(* ===== verification/Idents.v ===== *)
(** src/lib.rs, the methods that resolve and print identifiers, and the ones that
    print the elements of attribute paths. *)
From S2P Require Import Prelude Text Externs Consts Context Helpers.
From Stdlib Require Import Ascii.
Local Open Scope nix2js_scope.

(** A string between double quotes and brackets, or after a dot. *)
Definition indexing_text `{SerdeJson} (name : string) : string :=
  if attrelem_raw_safe name then "." +:+ name
  else "[" +:+ escape_str name +:+ "]".

(** [vn.replace("-", "_$_").replace("'", "_$")] *)
Definition mangle (vn : string) : string :=
  str_replace "'"%char "_$" (str_replace "-"%char "_$_" vn).

Section idents.
Context `{Rnix, Linetrack, Vlq, SerdeJson}.

Definition translate_node_ident_escape_str (id : Ident NixNode) : M string :=
  let ret_ := escape_str (ident_as_str id) in
  snapshot_ident (node_text_range (ident_node id)) (push ret_);;
  ret ret_.

Definition translate_node_ident_indexing (id : Ident NixNode) : M string :=
  let ret_ := indexing_text (ident_as_str id) in
  snapshot_ident (node_text_range (ident_node id)) (push ret_);;
  ret ret_.

(** [self.vars.iter().rev().find(|(ref i, _)| vn == i).map(|(_, c)| *c)] *)
Definition vars_find (vs : list (string * IdentCateg)) (vn : string) : option IdentCateg :=
  snd <$> List.find (λ '(i, _), bool_decide (vn = i)) (rev vs).

(** The method reads the state only; an error it returns can be dropped
    without any other effect. *)
Definition resolve_ident_in (c : Context) (id : Ident NixNode) : IdentCateg + string :=
  let vn := ident_as_str id in
  match vars_find (vars c) vn with
  | Some ret_ => inl ret_
  | None =>
      if 0 <? with_stack c then inl WithScopeVar
      else inr ("line " +:+ fmt_usize (txtrng_to_lineno (inp c) (node_text_range (ident_node id)))
                +:+ ": unknown identifier " +:+ vn)
  end.

Definition resolve_ident (id : Ident NixNode) : M IdentCateg :=
  r ← gets (λ c, resolve_ident_in c id);
  of_result r.

(** The closure [handle_lazyness]; the result is the new value of [ret]. *)
Definition handle_lazyness (sctx : option StackCtx) (inner : M unit) : M (option string) :=
  match sctx with
  | Some sctx =>
      lazyness_incoming sctx Flush Flush Back (λ _,
        startpos ← acc_len;
        inner;;
        s ← acc_from startpos;
        ret (Some s))
  | None => inner;; ret None
  end.

Definition translate_node_ident_raw (sctx : option StackCtx) (txtrng : TextRange)
    (vn : string) (categ : IdentCateg) : M string :=
  startpos ← acc_len;
  ret_ ←
    match categ with
    | Literal lit => snapshot_ident txtrng (push lit);; ret None
    | AlBuiltin ablti =>
        if bool_decide (ablti = "builtins") then
          snapshot_ident txtrng (push NIX_BUILTINS_RT);; ret None
        else
          snapshot_ident txtrng (
            push NIX_BUILTINS_RT;;
            push ".";;
            push (default ablti (strip_prefix "__" ablti)));;
          ret None
    | LambdaArg | LetLetVar =>
        handle_lazyness sctx (snapshot_ident txtrng (
          push NIX_LAMBDA_ARG_PFX;;
          push (mangle vn)))
    | LetInScopeVar | WithScopeVar =>
        handle_lazyness sctx (snapshot_ident txtrng (
          push NIX_IN_SCOPE;;
          push (if attrelem_raw_safe vn then "." +:+ vn
                else "[" +:+ escape_str vn +:+ "]")))
    end;
  match ret_ with
  | Some x => ret x
  | None => acc_from startpos
  end.

Definition translate_node_ident (sctx : option StackCtx) (id : Ident NixNode) : M string :=
  categ ← resolve_ident id;
  translate_node_ident_raw sctx (node_text_range (ident_node id)) (ident_as_str id) categ.

Section keys.
Context (translate_node : StackCtx → NixNode → M unit).

Definition translate_node_key_element_force_str (node : NixNode) : M unit :=
  match Ident_cast node with
  | Some name => translate_node_ident_escape_str name;; ret tt
  | None => translate_node (mksctx Want Nothing) node
  end.

Definition translate_node_key_element_indexing (node : NixNode) : M unit :=
  match Ident_cast node with
  | Some name => translate_node_ident_indexing name;; ret tt
  | None =>
      push "[";;
      translate_node (mksctx Want Nothing) node;;
      push "]"
  end.

Definition translate_node_scope_indexing (k : NixNode) (scope : option string) : M unit :=
  match scope with
  | Some scope =>
      push scope;;
      translate_node_key_element_indexing k
  | None =>
      id ← ok_or ("expected ident-key @ " +:+ node_text k) (Ident_cast k);
      translate_node_ident None id;;
      ret tt
  end.
End keys.
End idents.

═══

● **Task to complete**
Give back the entries above exactly as they are, from their first line through the line that contains "(** A string", both included, with nothing else.

● **Response to this exercise**
(* ===== verification/Idents.v ===== *)
(** src/lib.rs, the methods that resolve and print identifiers, and the ones that
    print the elements of attribute paths. *)
From S2P Require Import Prelude Text Externs Consts Context Helpers.
From Stdlib Require Import Ascii.
Local Open Scope nix2js_scope.

(** A string between double quotes and brackets, or after a dot. *)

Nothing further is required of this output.